One of the key elements to enable these agreements is the Forest-Carbon Offset Protocol (FCOP), developed in coordination between the province and the Pacific Carbon Trust. The FCOP provides guides for the processes used for carbon modeling in the forest ecosystem. Atmospheric Benefit Sharing Agreements (ABSA) allow First Nations to sell emission credits. These agreements illustrate First Nations ownership and the right to sell tonnes of carbon in local or international carbon markets. Over the past decade, Cheakamus` ownership regime has also changed significantly, as the B.C government – which, in the absence of formal contracts, controls the vast majority of the province`s forested areas – has begun a process of reconciliation with First Nations. In 2005, the government asked the Municipality of Whistler (in the heart of Cheakamus), Squamish and Lil`wat to submit a proposal for a community forest, which would mean that they would have the right to cultivate and harvest the forest. The agreement became official in 2009 and gave the country economic control over the country for the first time in centuries. Satnam Manhas, Program Manager for Forest and Ecosystem Services at Ecotrust Canada, said the CO2 agreement was just in time. “For municipalities to believe that these [offset] things were real and not games, we had to start showing local results,” he said. Ecotrust considered following other sources of income for the forest – a fee for ecosystem services for recreation was an idea – but ultimately opted for co2 offsets, “because we think it would have the greatest impact on Canada.” In addition, the name of the Cheakamus communal forest coincided with other changes in B.C – changes that would open up another source of income.

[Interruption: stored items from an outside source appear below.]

Lemma only_values c m m' l xs : only c m m' -> (forall a, a ∈ l -> a ∈ blocks /\ key a <> c) ->
  values m l xs -> values m' l xs.
Proof.
  intros [_ H] Hl. apply values_ext. intros a Ha. destruct (Hl a Ha) as [Hb Hne]. apply H; [|done].
  by apply (block_cell a).
Qed.

Lemma only_chain c m m' p l q : only c m m' -> (forall a, a ∈ l -> a ∈ blocks /\ next a <> c) ->
  chain wsz m p l q -> chain wsz m' p l q.
Proof.
  intros [_ H] Hl. apply chain_ext. intros a Ha. destruct (Hl a Ha) as [Hb Hne]. apply H; [|done].
  by apply (block_cell a).
Qed.

Lemma only_free c m m' p l q : only c m m' -> (forall a, a ∈ l -> a ∈ blocks /\ key a <> c) ->
  chain 0 m p l q -> chain 0 m' p l q.
Proof.
  intros [_ H] Hl. apply chain_ext. intros a Ha. destruct (Hl a Ha) as [Hb Hne]. rewrite Z.add_0_r. apply H; [|done].
  by apply (block_cell a).
Qed.

Lemma head_chain c m m' ns q : only c m m' -> c <> sreg 5 -> (forall a, a ∈ ns -> a ∈ blocks /\ next a <> c) ->
  chain wsz m LINKED_LIST_HEAD (LINKED_LIST_HEAD :: ns) q -> chain wsz m' LINKED_LIST_HEAD (LINKED_LIST_HEAD :: ns) q.
Proof.
  intros Ho Hc Hl (_ & n & E & H). split; [done|]. exists n.
  change (ld (next (sreg 4)) m = Ok n) in E. change (ld (next (sreg 4)) m' = Ok n /\ chain wsz m' n ns q).
  rewrite next_sreg in *. split; [|by eapply only_chain]. eapply only_ld; [done|cells|done|done].
Qed.

(** A store to the head of the free list. *)
Lemma set_free xs ns ls fs m v ls' fs' : klist xs ns ls fs m -> 0 <= v < 2 ^ 32 -> chain 0 m v fs' 0 ->
  ns ++ ls' ++ fs' ≡ₚ blocks -> exists m', st FREE_BLOCKS_HEAD v m = Ok m' /\ klist xs ns ls' fs' m'.
Proof.
  intros K Hv Hc Hp. destruct (store_cell FREE_BLOCKS_HEAD v m) as (m' & E & Ef & Ho); [apply K|cells|].
  exists m'. split; [done|]. unfold FREE_BLOCKS_HEAD in *.
  assert (forall a, a ∈ ns -> a ∈ blocks) as Hn by (intros a Ha; eapply node_block; [exact K|tauto]).
  assert (forall a, a ∈ fs' -> a ∈ blocks) as Hf by (intros a Ha; rewrite <- Hp, !elem_of_app; tauto).
  split; try apply K; try (eapply only_ld; [exact Ho|cells|apart|apply K]); try done.
  - apply Ho.
  - eapply head_chain; [exact Ho|apart| |apply K]. intros a Ha. split; [by apply Hn|]. pose proof (Hn a Ha). apart.
  - eapply only_values; [exact Ho| |apply K]. intros a Ha. split; [by apply Hn|]. pose proof (Hn a Ha). apart.
  - exists v. unfold FREE_BLOCKS_HEAD. split; [by rewrite Ef, ul_small|]. eapply only_free; [exact Ho| |done]. intros a Ha.
    split; [by apply Hf|]. pose proof (Hf a Ha). apart.
Qed.

(** A store to a block of neither list. *)
Lemma set_loose xs ns ls fs m b c v : klist xs ns ls fs m -> b ∈ ls -> c = key b \/ c = next b ->
  exists m', st c v m = Ok m' /\ ld c m' = Ok (ul v) /\ only c m m' /\ klist xs ns ls fs m'.
Proof.
  intros K Hb Hc. assert (b ∈ blocks) as Hbb by (eapply node_block; [exact K|tauto]).
  assert (cell c) as Hcc by (destruct Hc as [->| ->]; cells).
  destruct (store_cell c v m) as (m' & E & Ec & Ho); [apply K|done|]. exists m'. split_and!; try done.
  assert (forall a, a ∈ ns \/ a ∈ fs -> a ∈ blocks) as Hn by (intros a Ha; eapply node_block; [exact K|tauto]).
  destruct (klist_NoDup _ _ _ _ _ K) as (_ & _ & D1 & D2).
  assert (forall i, 0 <= i < 8 -> sreg i <> c) as Hr by (intros i Hi; destruct Hc as [->| ->]; apart).
  assert (forall a, a ∈ ns \/ a ∈ fs -> a <> b) as Hne.
  { intros a [Ha|Ha] ->; [by destruct (D1 b Ha)|by apply (D2 b)]. }
  assert (forall a, a ∈ ns \/ a ∈ fs -> key a <> c /\ next a <> c) as Hk.
  { intros a Ha. pose proof (Hne a Ha). pose proof (Hn a Ha). destruct Hc as [->| ->]; split; try apart; [done|].
    by apply ne_next_next. }
  split; try apply K; try (eapply only_ld; [exact Ho|cells|by apply Hr; lia|apply K]).
  - apply Ho.
  - eapply head_chain; [exact Ho| | |apply K].
    + apply not_eq_sym, Hr. lia.
    + intros a Ha. split; [apply Hn; tauto|apply Hk; tauto].
  - eapply only_values; [exact Ho| |apply K]. intros a Ha. split; [apply Hn; tauto|apply Hk; tauto].
  - destruct (kl_free _ _ _ _ _ K) as (f & Ef & Hf). exists f. split.
    + eapply only_ld; [exact Ho|cells|by apply Hr; lia|done].
    + eapply only_free; [exact Ho| |done]. intros a Ha. split; [apply Hn; tauto|apply Hk; tauto].
Qed.

(** The pointer of a node or of the head. *)
Lemma next_cell l1 p : (forall a, a ∈ l1 -> a ∈ blocks) -> p ∈ LINKED_LIST_HEAD :: l1 ->
  cell (next p) /\ (forall i, 0 <= i < 8 -> i <> 5 -> sreg i <> next p) /\ (forall a, a ∈ blocks -> key a <> next p).
Proof.
  intros Hn [->|Hp]%elem_of_cons.
  - unfold LINKED_LIST_HEAD. rewrite next_sreg. split_and!; [cells|intros i Hi H5; apart|intros a Ha; apart].
  - pose proof (Hn p Hp). split_and!; [cells|intros i Hi H5; apart|intros a Ha; apart].
Qed.

(** The list up to [p] after a store to the pointer of [p]. *)
Lemma relink_to m m' l1 pre p r v : (forall a, a ∈ l1 -> a ∈ blocks) -> NoDup l1 -> LINKED_LIST_HEAD :: l1 = pre ++ [p] ->
  only (next p) m m' -> ld (next p) m' = Ok v -> chain wsz m LINKED_LIST_HEAD (LINKED_LIST_HEAD :: l1) r ->
  chain wsz m' LINKED_LIST_HEAD (LINKED_LIST_HEAD :: l1) v.
Proof.
  intros Hn Hd Ep Ho Ev C. rewrite Ep in *. eapply chain_relink; [|exact Ev|exact C]. intros a Ha. apply (proj2 Ho).
  - change (cell (next a)). apply (next_cell l1); [done|]. rewrite Ep. apply elem_of_app. by left.
  - apply ne_next_next. intros ->. assert (NoDup (LINKED_LIST_HEAD :: l1)) as Hnd.
    { constructor; [|done]. intros H. apply Hn in H. by apply (ne_reg_key 4 _ ltac:(lia) H). }
    rewrite Ep in Hnd. apply NoDup_app in Hnd as (_ & Hnd & _). apply (Hnd p Ha). by left.
Qed.
(* ===== verification/Resident.v ===== *)
(** * The resident program of the PIM processor, and the host on the other side

    Models [SMC_original/SW/PIM/resident]: [resident.c], the loop that sleeps,
    executes a command of the host and reports, and the functions of [utils.h]
    it calls.  The program runs beside the host, so it is a state machine that
    makes one access to a shared register per step; the offloaded kernel is one
    step, during which the host only polls the status ([d_pc]).

    The device is then a world of the host API ([ApiWorld]): before every access
    of the host the resident program makes some steps, as many as a schedule
    says.  The theorems are about any schedule.

    A write to the interrupt register posts and clears an interrupt at once
    ([mem/ethz_pim_memory.cc]): it wakes a sleeping processor, and leaves no
    trace on one that is awake.  [wait] loops between two looks at a register,
    and messages, are left out. *)

From S2P Require Import Prelude.
From S2P Require Import SortedList.
From S2P Require Import WordMem.
From S2P Require Import PimTask.
From S2P Require Import PimApi.
From S2P Require Import PimList.

Definition PIM_COMMAND_HALT : Z := 72.
Definition PIM_COMMAND_DEMO : Z := 68.
Definition PIM_COMMAND_RUN_KERNEL : Z := 75.
Definition PIM_STATUS_SLEEP : Z := 83.
Definition PIM_STATUS_BUSY : Z := 66.
Definition PIM_ERROR_FAIL : Z := 1.
Definition M5_EXIT : Z := 88.
(* ===== verification/DramBank.v ===== *)
(** * The banks of a DRAM controller

    Models the part of [mem/dram_ctrl.cc] and [mem/dram_ctrl.hh] that issues
    commands to the banks of a vault: activation, precharge, and the access of a
    burst with its row, bus and bank-group constraints.  The controller plans
    ahead: a command is issued for a moment that may lie in the future, and the
    times from which the next ones are allowed are kept with the banks.

    The commands given to the power model are recorded with their moments, which
    the code rounds to cycles.  The events of the controller are kept as the
    event queue serves them: in the order of their moments, and the one scheduled
    last in front of its equals ([EventQueue]). *)

From S2P Require Import Prelude.
From S2P Require Import Packet.

(** ** Parameters *)
Inductive MemSched := fcfs | frfcfs.
Inductive AddrMap := RoRaBaChCo | RoRaBaCoCh | RoCoRaBaCh.
Inductive PageManage := open_page | open_adaptive | close_page | close_adaptive.

#[global] Instance MemSched_eq_dec : EqDecision MemSched.
Proof. solve_decision. Defined.
#[global] Instance AddrMap_eq_dec : EqDecision AddrMap.
Proof. solve_decision. Defined.
#[global] Instance PageManage_eq_dec : EqDecision PageManage.
Proof. solve_decision. Defined.

Record DramParams := mkDramParams {
  burstSize : Z;
  columnsPerRowBuffer : Z;
  columnsPerStripe : Z;
  ranksPerChannel : Z;
  bankGroupsPerRank : Z;
  banksPerRank : Z;
  channels : Z;
  rowsPerBank : Z;
  readBufferSize : Z;
  writeBufferSize : Z;
  writeHighThreshold : Z;
  writeLowThreshold : Z;
  minWritesPerSwitch : Z;
  tWTR : Z;
  tRTW : Z;
  tCS : Z;
  tBURST : Z;
  tCCD_L : Z;
  tRCD : Z;
  tCL : Z;
  tRP : Z;
  tRAS : Z;
  tWR : Z;
  tRTP : Z;
  tRFC : Z;
  tREFI : Z;
  tRRD : Z;
  tRRD_L : Z;
  tXAW : Z;
  activationLimit : Z;
  memSchedPolicy : MemSched;
  addrMapping : AddrMap;
  pageMgmt : PageManage;
  maxAccessesPerRow : Z;
  frontendLatency : Z;
  backendLatency : Z
}.

(** ** State *)
Record Bank := mkBank {
  openRow : Z;
  bankgr : Z;
  colAllowedAt : Z;
  preAllowedAt : Z;
  actAllowedAt : Z;
  rowAccesses : Z;
  bytesAccessed : Z
}.

Definition NO_ROW : Z := 2 ^ 32 - 1.

Definition Bank_new (gr : Z) : Bank := mkBank NO_ROW gr 0 0 0 0 0.

(** The commands of [MemCommand] that are used, with the row concerned, which the
    power model is not told. *)
Inductive CmdKind := ACT (row : Z) | PRE | PREA | RD (row : Z) | WR (row : Z) | REF.

Record Cmd := mkCmd { c_kind : CmdKind; c_rank : nat; c_bank : nat; c_tick : Z }.

(** The events of the controller. *)
Inductive Ev := NextReq | Respond | Activate | Precharge | Refresh | Power.

#[global] Instance Ev_eq_dec : EqDecision Ev.
Proof. solve_decision. Defined.

Record Dram := mkDram {
  banks : list (list Bank);
  actTicks : list (list Z);
  busBusyUntil : Z;
  nextReqTime : Z;
  numBanksActive : Z;
  activeRank : nat;
  readsThisTime : Z;
  writesThisTime : Z;
  cmdList : list Cmd;
  events : list (Ev * Z)
}.

(** A burst in a queue; [bankRef] is the bank at [rank] and [bank]. *)
Record DRAMPacket := mkDRAMPacket {
  entryTime : Z;
  readyTime : Z;
  dp_pkt : Packet;
  dp_isRead : bool;
  rank : nat;
  bank : nat;
  row : Z;
  bankId : Z;
  dp_addr : Z;
  dp_size : Z;
  burstHelper : option positive
}.

(** ** Events *)
Fixpoint ev_when (e : Ev) (l : list (Ev * Z)) : option Z :=
  match l with
  | [] => None
  | (e', t) :: l => if decide (e' = e) then Some t else ev_when e l
  end.
Definition ev_remove (e : Ev) (l : list (Ev * Z)) : list (Ev * Z) := filter (fun x => fst x <> e) l.

(** In front of the events that are not earlier. *)
Fixpoint ev_insert (e : Ev) (t : Z) (l : list (Ev * Z)) : list (Ev * Z) :=
  match l with
  | [] => [(e, t)]
  | (e', t') :: l' => if t <=? t' then (e, t) :: l else (e', t') :: ev_insert e t l'
  end.

Definition when_ (e : Ev) (d : Dram) : option Z := ev_when e (events d).

Definition sched (e : Ev) (now t : Z) (d : Dram) : res Dram :=
  _ ← assert_ (now <=? t);
  _ ← assert_ (bool_decide (when_ e d = None));
  Ok (d <| events := ev_insert e t (events d) |>).
Definition resched (e : Ev) (now t : Z) (d : Dram) : res Dram :=
  _ ← assert_ (now <=? t);
  _ ← assert_ (negb (bool_decide (when_ e d = None)));
  Ok (d <| events := ev_insert e t (ev_remove e (events d)) |>).

(** ** Banks *)
Definition get_bank (r b : nat) (d : Dram) : res Bank := l ← deref (banks d !! r); deref (l !! b).
Definition set_bank (r b : nat) (f : Bank -> Bank) (d : Dram) : Dram := d <| banks := alter (alter f b) r (banks d) |>.
Definition set_rank (r : nat) (f : Bank -> Bank) (d : Dram) : Dram := d <| banks := alter (fmap f) r (banks d) |>.
(** Every bank, with its rank. *)
Definition set_all (f : nat -> Bank -> Bank) (d : Dram) : Dram := d <| banks := imap (fun r l => f r <$> l) (banks d) |>.

Definition issue (k : CmdKind) (r b : nat) (t : Z) (d : Dram) : Dram := d <| cmdList := mkCmd k r b t :: cmdList d |>.

Definition tadd (a b : Z) : Z := u64 (a + b).

Section Banks.

Context (P : DramParams).

Definition bankGroupArch : bool := 0 <? bankGroupsPerRank P.

(** Bank [x] is in the group of [y], in the bank group architecture. *)
Definition same_group (x y : Bank) : bool := bankGroupArch && (bankgr x =? bankgr y).

(** [actTicks]: the activation window of a rank. *)
Definition window (act_tick : Z) (r : nat) (d : Dram) : res Dram :=
  ticks ← deref (actTicks d !! r);
  match ticks with
  | [] => Ok d
  | _ =>
      oldest ← deref (last ticks);
      if negb (oldest =? 0) && (u64 (act_tick - oldest) <? tXAW P) then panic
      else
        let ticks := act_tick :: removelast ticks in
        let d := d <| actTicks := <[r := ticks]> (actTicks d) |> in
        oldest ← deref (last ticks);
        if negb (oldest =? 0) && (u64 (act_tick - oldest) <? tXAW P)
        then Ok (set_rank r (fun x => x <| actAllowedAt := Z.max (tadd oldest (tXAW P)) (actAllowedAt x) |>) d)
        else Ok d
  end.

Definition activateBank (now : Z) (r b : nat) (act_tick row : Z) (d : Dram) : res Dram :=
  ticks ← deref (actTicks d !! r);
  _ ← assert_ (Z.of_nat (length ticks) =? activationLimit P);
  x ← get_bank r b d;
  _ ← assert_ (openRow x =? NO_ROW);
  let n := u32 (numBanksActive d + 1) in
  _ ← assert_ (n <=? u32 (banksPerRank P * ranksPerChannel P));
  let x := x <| openRow := row |> <| bytesAccessed := 0 |> <| rowAccesses := 0 |>
             <| preAllowedAt := tadd act_tick (tRAS P) |> <| colAllowedAt := Z.max (tadd act_tick (tRCD P)) (colAllowedAt x) |> in
  let d := issue (ACT row) r b act_tick (set_bank r b (fun _ => x) (d <| numBanksActive := n |>)) in
  let d := set_rank r (fun y =>
             y <| actAllowedAt := Z.max (tadd act_tick (if same_group x y then tRRD_L P else tRRD P)) (actAllowedAt y) |>) d in
  d ← window act_tick r d;
  match when_ Activate d with
  | None => sched Activate now act_tick d
  | Some t => if act_tick <? t then resched Activate now act_tick d else Ok d
  end.

Definition prechargeBank (now : Z) (r b : nat) (pre_at : Z) (trace : bool) (d : Dram) : res Dram :=
  x ← get_bank r b d;
  _ ← assert_ (negb (openRow x =? NO_ROW));
  let pre_done_at := tadd pre_at (tRP P) in
  let d := set_bank r b (fun _ => x <| openRow := NO_ROW |> <| preAllowedAt := pre_at |>
                                    <| actAllowedAt := Z.max (actAllowedAt x) pre_done_at |>) d in
  _ ← assert_ (negb (numBanksActive d =? 0));
  let d := d <| numBanksActive := u32 (numBanksActive d - 1) |> in
  let d := if trace then issue PRE r b pre_at d else d in
  match when_ Precharge d with
  | None => sched Precharge now pre_done_at d
  | Some t => if t <? pre_done_at then resched Precharge now pre_done_at d else Ok d
  end.

(** What the adaptive policies look for behind the burst at the head of its
    queue. *)
Fixpoint look_ahead (p : DRAMPacket) (queue : list DRAMPacket) (got_more_hits got_bank_conflict : bool) : bool * bool :=
  match queue with
  | [] => (got_more_hits, got_bank_conflict)
  | q :: queue =>
      if got_more_hits && (got_bank_conflict || bool_decide (pageMgmt P = close_adaptive))
      then (got_more_hits, got_bank_conflict)
      else
        let same_rank_bank := bool_decide (rank p = rank q) && bool_decide (bank p = bank q) in
        let same_row := row p =? row q in
        look_ahead p queue (got_more_hits || (same_rank_bank && same_row)) (got_bank_conflict || (same_rank_bank && negb same_row))
  end.

Definition auto_precharge (p : DRAMPacket) (queue : list DRAMPacket) (x : Bank) : bool :=
  let auto := bool_decide (pageMgmt P = close_page) || (rowAccesses x =? maxAccessesPerRow P) in
  if negb auto && (bool_decide (pageMgmt P = open_adaptive) || bool_decide (pageMgmt P = close_adaptive)) then
    let '(got_more_hits, got_bank_conflict) := look_ahead p (tail queue) false false in
    negb got_more_hits && (got_bank_conflict || bool_decide (pageMgmt P = close_adaptive))
  else auto.

(** The row of the burst is opened; the moment its command may be given. *)
Definition open_row (now : Z) (p : DRAMPacket) (d : Dram) : res (Dram * Z) :=
  x ← get_bank (rank p) (bank p) d;
  if openRow x =? row p then Ok (d, Z.max (colAllowedAt x) now)
  else
    d ← (if negb (openRow x =? NO_ROW) then prechargeBank now (rank p) (bank p) (Z.max (preAllowedAt x) now) true d else Ok d);
    x ← get_bank (rank p) (bank p) d;
    d ← activateBank now (rank p) (bank p) (Z.max (actAllowedAt x) now) (row p) d;
    x ← get_bank (rank p) (bank p) d;
    Ok (d, colAllowedAt x).

(** The delay between two bursts. *)
Definition cmd_dly (p : DRAMPacket) (x : Bank) (r : nat) (y : Bank) : Z :=
  if bool_decide (rank p = r) then if same_group x y then tCCD_L P else tBURST P else tBURST P + tCS P.

Definition doDRAMAccess (now : Z) (p : DRAMPacket) (queue : list DRAMPacket) (d : Dram) : res (Dram * DRAMPacket) :=
  '(d, cmd_at) ← open_row now p d;
  let cmd_at := Z.max cmd_at (u64 (busBusyUntil d - tCL P)) in
  let ready := u64 (cmd_at + tCL P + tBURST P) in
  _ ← assert_ (tBURST P <=? u64 (ready - busBusyUntil d));
  x ← get_bank (rank p) (bank p) d;
  let d := set_all (fun r y => y <| colAllowedAt := Z.max (u64 (cmd_at + cmd_dly p x r y)) (colAllowedAt y) |>) d in
  let d := d <| activeRank := rank p |> in
  let d := set_bank (rank p) (bank p) (fun x =>
    x <| preAllowedAt := Z.max (preAllowedAt x) (if dp_isRead p then tadd cmd_at (tRTP P) else tadd ready (tWR P)) |>
      <| bytesAccessed := u32 (bytesAccessed x + burstSize P) |> <| rowAccesses := u32 (rowAccesses x + 1) |>) d in
  x ← get_bank (rank p) (bank p) d;
  d ← (if auto_precharge p queue x then prechargeBank now (rank p) (bank p) (Z.max now (preAllowedAt x)) true d else Ok d);
  let d := d <| busBusyUntil := ready |> in
  let d := issue (if dp_isRead p then RD (row p) else WR (row p)) (rank p) (bank p) cmd_at d in
  let d := d <| nextReqTime := u64 (ready - (tRP P + tRCD P + tCL P)) |> in
  let d := if dp_isRead p then d <| readsThisTime := u32 (readsThisTime d + 1) |> else d <| writesThisTime := u32 (writesThisTime d + 1) |> in
  Ok (d, p <| readyTime := ready |>).

(** ** Precharge of all banks, and the refresh *)

(** The moment from which every bank may be precharged. *)
Definition pre_all_at (now : Z) (d : Dram) : Z :=
  foldl (fun t l => foldl (fun t x => Z.max (preAllowedAt x) t) t l) now (banks d).

Fixpoint precharge_rank (now pre_at : Z) (r b : nat) (n : nat) (d : Dram) : res Dram :=
  match n with
  | O => Ok d
  | S n =>
      x ← get_bank r b d;
      d ← (if negb (openRow x =? NO_ROW) then prechargeBank now r b pre_at false d
           else Ok (set_bank r b (fun x => x <| actAllowedAt := Z.max (actAllowedAt x) (tadd pre_at (tRP P)) |>
                                             <| preAllowedAt := Z.max (preAllowedAt x) pre_at |>) d));
      precharge_rank now pre_at r (S b) n d
  end.
Fixpoint precharge_ranks (now pre_at : Z) (r : nat) (n : nat) (d : Dram) : res Dram :=
  match n with
  | O => Ok d
  | S n =>
      d ← precharge_rank now pre_at r 0 (Z.to_nat (banksPerRank P)) d;
      precharge_ranks now pre_at (S r) n (issue PREA r 0 pre_at d)
  end.
Definition precharge_all (now : Z) (d : Dram) : res Dram :=
  precharge_ranks now (pre_all_at now d) 0 (Z.to_nat (ranksPerChannel P)) d.

(** Every bank is busy until the refresh is done. *)
Definition refresh_all (now : Z) (d : Dram) : Dram :=
  let ref_done_at := tadd now (tRFC P) in
  foldl (fun d r => issue REF r 0 now d) (set_all (fun _ x => x <| actAllowedAt := ref_done_at |>) d)
    (seq 0 (Z.to_nat (ranksPerChannel P))).

End Banks.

In 2008, the provincial government decided to become carbon neutral and require all public sector organizations to offset emissions they could not reduce. Politics has created a unique opportunity for Cheakamus. As Cole said, “the benefits of the forest should not come from the tribes themselves.” Instead, they come from living trees in the form of stored carbon. This concept had a B.C precedent. In 2011, the provincial government began signing Atmospheric Benefit Sharing Agreements (ABSA) with First Nations to allow them to develop and sell CO2 offsets generated by the protection of the Great Bear Forest. After long and sometimes confusing negotiations, Cheakamus became the first Canadian forest property to reach such an agreement on May 7, 2015. The agreements apply from the date B.C and each of the First Nations sign them and apply until March 31, 2025. Each of these agreements is reviewed every five years. These agreements are not the only ones, they can only be concluded if the First Nation has signed a reconciliation agreement. But it wasn`t easy, at least not at first. Ecotrust Canada, which has long worked with the communal forest, has partnered with Brinkman Climate to transform the Cheakamus carbon plant into compensation – the emission reductions that the community forest has been able to sell to the government in a market of $12 per tonne on average. Although the communal forest agreement granted timber harvesting rights to Squamish, Lil`wat and the City of Whistler, as well as other unforly produced products, the government demanded a completely new agreement on the transfer of rights to the management and monetization of the atmosphere itself.

Great Bear Carbon Credit Corporation conducts the annual audit of the Great Bear Forest Carbon Project and sells carbon credits to THE Great Bear Forest Carbon Project generated by OM GREAT BEARTM to companies that want to reduce their environmental impact.